If your blood loss suddenly becomes heavy and bright red again, or there is a bad odour, or your lower belly feels unusually tender, you may have an infection. Take the steps to nip it in the bud with your preferred health care option.

Day 5 and Onwards

Breasts:

Your breasts will become relatively soft again, filling up right before a feed. Any lumps that occur should be easily resolved once the baby latches on and has a breastfeed.

Uterus:

Your uterus should shrink back down into your pelvis over the first week. Keep close tabs on your body for signs of infection - feeling unwell, fever, tenderness over the lower abdomen, unpleasant smells etc.

Rest:

This is NOT a race to see how fast you can get back into your normal life. It is very important to rest, sleeping when your baby sleeps if you can. Look after yourself and your baby during the first two weeks. You will usually need help to do this. Mothers that do too much too soon are prone to infection, exhaustation or breastfeeding problems.

Food:

Some babies are sensitive to what you eat in your diet, you may have to make some dietary changes for your baby's comfort. Maintaining a good, healthy diet will help you to recover quicker and establish a good milk supply.

Hygiene:

If there is any damage to your perinium or vagina, keeping the area clean is important. Take regular showers and changes of pads (cloth is preferable!) and don't forget to "air" out your vagina. Just lay back on a folded towel and read a book/breastfeed for a while and let your vagina get some air.

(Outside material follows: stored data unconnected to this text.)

Definition greymap_open (data : bytes) : result greymap :=
  match map Byte.to_N data with
  | 80 :: 53 :: 10 :: w :: 32 :: h :: 10 :: 50 :: 53 :: 53 :: 10 :: _ =>
      if is_digit w && is_digit h
      then Ok {| width := Z.of_N (w - 48);
                 height := Z.of_N (h - 48);
                 samples := drop 11 data |}
      else Raised UnidentifiedImageError
  | _ => Raised UnidentifiedImageError
  end%N.

Definition greymap_save (img : greymap) (p : Path) : result bytes :=
  let n := Z.to_nat (width img * height img) in
  if (n <=? length (samples img))%nat
  then Ok ([xff; xd8] ++ take n (samples img) ++ [xff; xd9])
  else Raised OSError.

Definition imaging : Imaging :=
  {| Image := greymap;
     image_size := fun img => (width img, height img);
     Image_open := greymap_open;
     Image_save := greymap_save |}.

(** The file [P5\n2 2\n255\n] and four samples: a 2 by 2 greymap. *)
Definition photo : bytes :=
  [x50; x35; x0a; x32; x20; x32; x0a; x32; x35; x35; x0a; x0a; x0b; x0c; x0d].

(** The same header with two samples only. *)
Definition truncated : bytes :=
  [x50; x35; x0a; x32; x20; x32; x0a; x32; x35; x35; x0a; x0a; x0b].

End Pgm.

(** * The response handler *)

Section Handler.
Context `{Hashing} `{Imaging}.

Implicit Types (self : ResponseHandler) (response : Response) (o : Outcome).

Lemma call_taken self response : taken self response (__call__ self response).
Proof.
  unfold __call__.
  destruct (method_and_url_ok (request response)) eqn:Hreq;
    [|by apply TakenOtherRequest].
  destruct (content_type_ok response) eqn:Hct; [|by apply TakenOtherContent].
  destruct (body response) as [data|e] eqn:Hbody; [|by apply TakenNoBody].
  case_bool_decide as Hnew.
  2:{ eapply TakenDuplicate; eauto. }
  destruct (Image_open data) as [image|e] eqn:Hopen;
    [|by eapply TakenUndecodable].
  destruct (size_in_range self (image_size image)) eqn:Hsize;
    [|by eapply TakenOutOfRange].
  destruct (Image_save image _) as [written|e] eqn:Hsave.
  - by eapply TakenSaved.
  - by eapply TakenSaveFailed.
Qed.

Do not use soap! Sea salt dissolved in a bowl of warm water can be poured over your vagina gently while sitting in the shower to promote healing. It is ok to add a few drops of tea-tree oil to the salt water.

Pelvic Exercises:

Don't forget to do them. Do a few pelvic floor exercises every time you breastfeed.

Sex:

Sex can be resumed whenever the mother is ready, and preferably once the bleeding has stopped, not always necessarily after 6 weeks. Some women resume sex earlier.